_HOW TO COMPLETE THIS TASK_: The answer should be each line of the records that contains the word "existsb"; please copy them all.

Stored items

★ ★ ★ ★ ★

Definition set_identities (v : list identity_row) (n : node) : node :=
  mk_node v n.(invitations) n.(members) n.(joins) n.(outbounds) n.(nonces) n.(audit_log) n.(fleet) n.(claim_rows) n.(alert_policies).
Definition set_invitations (v : list invitation_row) (n : node) : node :=
  mk_node n.(identities) v n.(members) n.(joins) n.(outbounds) n.(nonces) n.(audit_log) n.(fleet) n.(claim_rows) n.(alert_policies).
Definition set_members (v : list member_row) (n : node) : node :=
  mk_node n.(identities) n.(invitations) v n.(joins) n.(outbounds) n.(nonces) n.(audit_log) n.(fleet) n.(claim_rows) n.(alert_policies).
Definition set_joins (v : list join_row) (n : node) : node :=
  mk_node n.(identities) n.(invitations) n.(members) v n.(outbounds) n.(nonces) n.(audit_log) n.(fleet) n.(claim_rows) n.(alert_policies).
Definition set_outbounds (v : list outbound_row) (n : node) : node :=
  mk_node n.(identities) n.(invitations) n.(members) n.(joins) v n.(nonces) n.(audit_log) n.(fleet) n.(claim_rows) n.(alert_policies).
Definition set_nonces (v : list nonce_row) (n : node) : node :=
  mk_node n.(identities) n.(invitations) n.(members) n.(joins) n.(outbounds) v n.(audit_log) n.(fleet) n.(claim_rows) n.(alert_policies).
Definition set_audit_log (v : list audit_row) (n : node) : node :=
  mk_node n.(identities) n.(invitations) n.(members) n.(joins) n.(outbounds) n.(nonces) v n.(fleet) n.(claim_rows) n.(alert_policies).

(** *** Statements *)

Definition member_by (id : string) (n : node) : option member_row :=
  find_first (fun m => m.(mb_node) =?s id) n.(members).
Definition invitation_by_hash (h : string) (n : node) : option invitation_row :=
  find_first (fun i => i.(iv_hash) =?s h) n.(invitations).

(** The [CHECK] on a member's state. *)
Definition check_state (st : string) : bool := Smem st ["active"; "disabled"; "revoked"].

(** [INSERT INTO cluster_members]: both identities are unique. *)
Definition insert_member (m : member_row) (n : node) : option node :=
  if check_state m.(mb_state)
     && negb (existsb (fun x => (x.(mb_node) =?s m.(mb_node)) || (x.(mb_install) =?s m.(mb_install))) n.(members))
  then Some (set_members (n.(members) ++ [m]) n) else None.

(** [... ON CONFLICT(node_id) DO UPDATE SET ...]: a known node is made active
    again with the new identity and credentials; its pending and previous
    credentials are columns the statement does not name. *)
Definition repair (m x : member_row) : member_row :=
  mk_member x.(mb_node) m.(mb_install) m.(mb_name) m.(mb_endpoint) m.(mb_public) m.(mb_caps)
    m.(mb_protocol) m.(mb_product) "active" m.(mb_outbound) m.(mb_inbound) (x.(mb_version) + 1)
    x.(mb_created) m.(mb_paired) x.(mb_seen) x.(mb_latency) None
    x.(mb_pending) x.(mb_pending_expires) x.(mb_previous).
Definition upsert_member (m : member_row) (n : node) : option node :=
  if existsb (fun x => x.(mb_node) =?s m.(mb_node)) n.(members) then
    if check_state m.(mb_state)
       && negb (existsb (fun x => negb (x.(mb_node) =?s m.(mb_node)) && (x.(mb_install) =?s m.(mb_install))) n.(members))
    then Some (set_members (upd (fun x => x.(mb_node) =?s m.(mb_node)) (repair m) n.(members)) n) else None
  else insert_member m n.

Definition with_mstate (st : string) (rv : option Z) (m : member_row) : member_row :=
  mk_member m.(mb_node) m.(mb_install) m.(mb_name) m.(mb_endpoint) m.(mb_public) m.(mb_caps) m.(mb_protocol)
    m.(mb_product) st m.(mb_outbound) m.(mb_inbound) m.(mb_version) m.(mb_created) m.(mb_paired) m.(mb_seen)
    m.(mb_latency) rv m.(mb_pending) m.(mb_pending_expires) m.(mb_previous).
Definition with_pending (p : option string) (e : option Z) (m : member_row) : member_row :=
  mk_member m.(mb_node) m.(mb_install) m.(mb_name) m.(mb_endpoint) m.(mb_public) m.(mb_caps) m.(mb_protocol)
    m.(mb_product) m.(mb_state) m.(mb_outbound) m.(mb_inbound) m.(mb_version) m.(mb_created) m.(mb_paired) m.(mb_seen)
    m.(mb_latency) m.(mb_revoked) p e m.(mb_previous).
Definition with_inbound (h : string) (m : member_row) : member_row :=
  mk_member m.(mb_node) m.(mb_install) m.(mb_name) m.(mb_endpoint) m.(mb_public) m.(mb_caps) m.(mb_protocol)
    m.(mb_product) m.(mb_state) m.(mb_outbound) h (m.(mb_version) + 1) m.(mb_created) m.(mb_paired) m.(mb_seen)
    m.(mb_latency) m.(mb_revoked) m.(mb_pending) m.(mb_pending_expires) m.(mb_previous).
Definition with_outbound (o : string) (p : option string) (m : member_row) : member_row :=
  mk_member m.(mb_node) m.(mb_install) m.(mb_name) m.(mb_endpoint) m.(mb_public) m.(mb_caps) m.(mb_protocol)
    m.(mb_product) m.(mb_state) o m.(mb_inbound) m.(mb_version) m.(mb_created) m.(mb_paired) m.(mb_seen)
    m.(mb_latency) m.(mb_revoked) m.(mb_pending) m.(mb_pending_expires) p.
Definition with_seen (s l : option Z) (m : member_row) : member_row :=
  mk_member m.(mb_node) m.(mb_install) m.(mb_name) m.(mb_endpoint) m.(mb_public) m.(mb_caps) m.(mb_protocol)
    m.(mb_product) m.(mb_state) m.(mb_outbound) m.(mb_inbound) m.(mb_version) m.(mb_created) m.(mb_paired) s
    l m.(mb_revoked) m.(mb_pending) m.(mb_pending_expires) m.(mb_previous).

★ ★ ★ ★ ★

_RESPONSE_:
     && negb (existsb (fun x => (x.(mb_node) =?s m.(mb_node)) || (x.(mb_install) =?s m.(mb_install))) n.(members))
  if existsb (fun x => x.(mb_node) =?s m.(mb_node)) n.(members) then
       && negb (existsb (fun x => negb (x.(mb_node) =?s m.(mb_node)) && (x.(mb_install) =?s m.(mb_install))) n.(members))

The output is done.